**TASK ITEM**
Gather each line containing the string "list" from these entries.

Top of TASK INPUT

(** ** Examples *)
Definition f_op : Op := MkOp 1 1.
Definition p_op : Op := MkOp 1 2.
Definition uf_signature : Signature := MkSignature [1%positive] (fun op => if decide (op = f_op) then 2 else 1) (fun op => bool_decide (op = p_op)) (fun _ => false).
Definition ft (a b : Term) : Term := Apply f_op [a; b].
Definition uf_session : list Command :=
  [AssertEquality (ft (Var 1) (Var 2)) (Var 1) true None MERGED_THROUGH_EQUALITY; Push; AssertEquality (Var 2) (Var 3) true None MERGED_THROUGH_EQUALITY;
   AssertPredicate (Apply p_op [Var 2]) false None MERGED_THROUGH_EQUALITY; AssertEquality (Var 1) (Var 4) false None MERGED_THROUGH_EQUALITY].
Lemma engine_decides_witness : exists s0 s F Fs, new_EqualityEngine [1%positive] = Ok s0 /\ exec_all uf_session s0 = Ok (tt, s) /\ Scopes uf_signature [[]] uf_session (F :: Fs) /\ (d_done (d_counters s) = true <-> inconsistent uf_signature F) /\
    (~ inconsistent uf_signature F -> exists e d s', ask (ft (ft (Var 1) (Var 3)) (Var 2)) (Var 1) s = Ok ((e, d), s') /\ (e = true <-> entails uf_signature F (ft (ft (Var 1) (Var 3)) (Var 2)) (Var 1)) /\
      (d = true <-> disequal uf_signature F (ft (ft (Var 1) (Var 3)) (Var 2)) (Var 1))).
Proof. apply (engine_decides uf_signature uf_session 1); vm_compute; reflexivity. Defined.
Lemma engine_pop_restores_witness : exists s0 s, new_EqualityEngine [1%positive] = Ok s0 /\ exec_all uf_session s0 = Ok (tt, s) /\ (_ ← exec_all (Push :: uf_session ++ [Pop]); exec Pop) s = Ok (tt, s).
Proof. apply (engine_pop_restores uf_signature uf_session (uf_session ++ [Pop]) 1); vm_compute; reflexivity. Defined.
(** What the engine answers here. *)
Definition answer (kinds : list positive) (cmds : list Command) (t1 t2 : Term) : M (bool * bool) := s0 ← new_EqualityEngine kinds; '(a, _) ← (_ ← exec_all cmds; ask t1 t2) s0; Ok a.
Example uf_equal : answer [1%positive] uf_session (ft (ft (Var 1) (Var 3)) (Var 2)) (Var 1) = Ok (true, false).
Proof. vm_compute. reflexivity. Qed.
Example uf_popped : answer [1%positive] (uf_session ++ [Pop]) (ft (ft (Var 1) (Var 3)) (Var 2)) (Var 1) = Ok (false, false).
Proof. vm_compute. reflexivity. Qed.
Example uf_disequal : answer [1%positive] uf_session (Var 4) (ft (Var 1) (Var 3)) = Ok (false, true).
Proof. vm_compute. reflexivity. Qed.

(** ** Operators without a fixed arity *)
Definition plus_op : Op := MkOp 2 1.
Definition times_op : Op := MkOp 3 1.
Definition arith_session : list Command :=
  [AssertEquality (Apply plus_op [Var 1; Var 2]) (Constant 4) true None MERGED_THROUGH_EQUALITY; AssertEquality (Apply times_op [Var 1; Var 2]) (Constant 4) true None MERGED_THROUGH_EQUALITY].
Definition arith_facts : Facts := [(Apply plus_op [Var 1; Var 2], Constant 4, None); (Apply times_op [Var 1; Var 2], Constant 4, None)].
Definition arith_signature : Signature := MkSignature [2%positive; 3%positive] (fun _ => 0) (fun _ => false) (fun _ => false).
(** Integers, with the variables 2, 2 and 3. *)
Fixpoint arith_val (t : Term) : Z :=
  match t with
  | Var x => if decide (x = 3%positive) then 3 else 2
  | Constant c => Zpos c
  | BoolConstant b => if b then 0 else -1
  | Operator _ => 0
  | Apply op args => if decide (op = plus_op) then foldr (fun x y => Z.add (arith_val x) y) 0%Z args else foldr (fun x y => Z.mul (arith_val x) y) 1%Z args
  | Equal a b => if decide (arith_val a = arith_val b) then 0 else -1
  end%Z.
Lemma arith_congruence : Congruence arith_signature (fun a b => arith_val a = arith_val b).
Proof.
  split.
  - split; [by intros x | by intros x y | intros x y z H1 H2; by rewrite H1].
  - intros op l l' _ Hl. cbn. case_decide; induction Hl as [|x y l l' Hxy _ IH]; cbn; congruence.
  - intros a a' b b' Ha Hb. cbn. by rewrite Ha, Hb.
  - intros a b H. cbn. by rewrite decide_True.
  - intros a b c d Hc Hd Hne Ha Hb. cbn. rewrite decide_False; [done |]. rewrite Ha, Hb. destruct c as [|c|[]|?|?|?], d as [|d|[]|?|?|?]; cbn in *; congruence.
Qed.
(** An operator with applications of several lengths breaks congruence closure: a partial application of the longer one and the shorter
    application are one class, so from [x + y = 4] and [x * y = 4] the engine answers that [x + y + z] and [x * y * z] are
    equal, and they are not when [x], [y] and [z] are 2, 2 and 3. *)
Theorem variadic_unsound : let t1 := Apply plus_op [Var 1; Var 2; Var 3] in let t2 := Apply times_op [Var 1; Var 2; Var 3] in
  answer [2%positive; 3%positive] arith_session t1 t2 = Ok (true, false) /\ ~ entails arith_signature arith_facts t1 t2.
Proof.
  split; [vm_compute; reflexivity |]. intros He. specialize (He _ arith_congruence). assert (arith_val (Apply plus_op [Var 1; Var 2; Var 3]) = arith_val (Apply times_op [Var 1; Var 2; Var 3])) as E; [| by vm_compute in E].
  apply He. intros p [-> | [-> | Hp]%elem_of_cons]%elem_of_cons; [by vm_compute | by vm_compute | by apply not_elem_of_nil in Hp].
Qed.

Bottom of TASK INPUT

**ANSWER TO THIS EXERCISE**
Definition uf_session : list Command :=
Definition answer (kinds : list positive) (cmds : list Command) (t1 t2 : Term) : M (bool * bool) := s0 ← new_EqualityEngine kinds; '(a, _) ← (_ ← exec_all cmds; ask t1 t2) s0; Ok a.
Definition arith_session : list Command :=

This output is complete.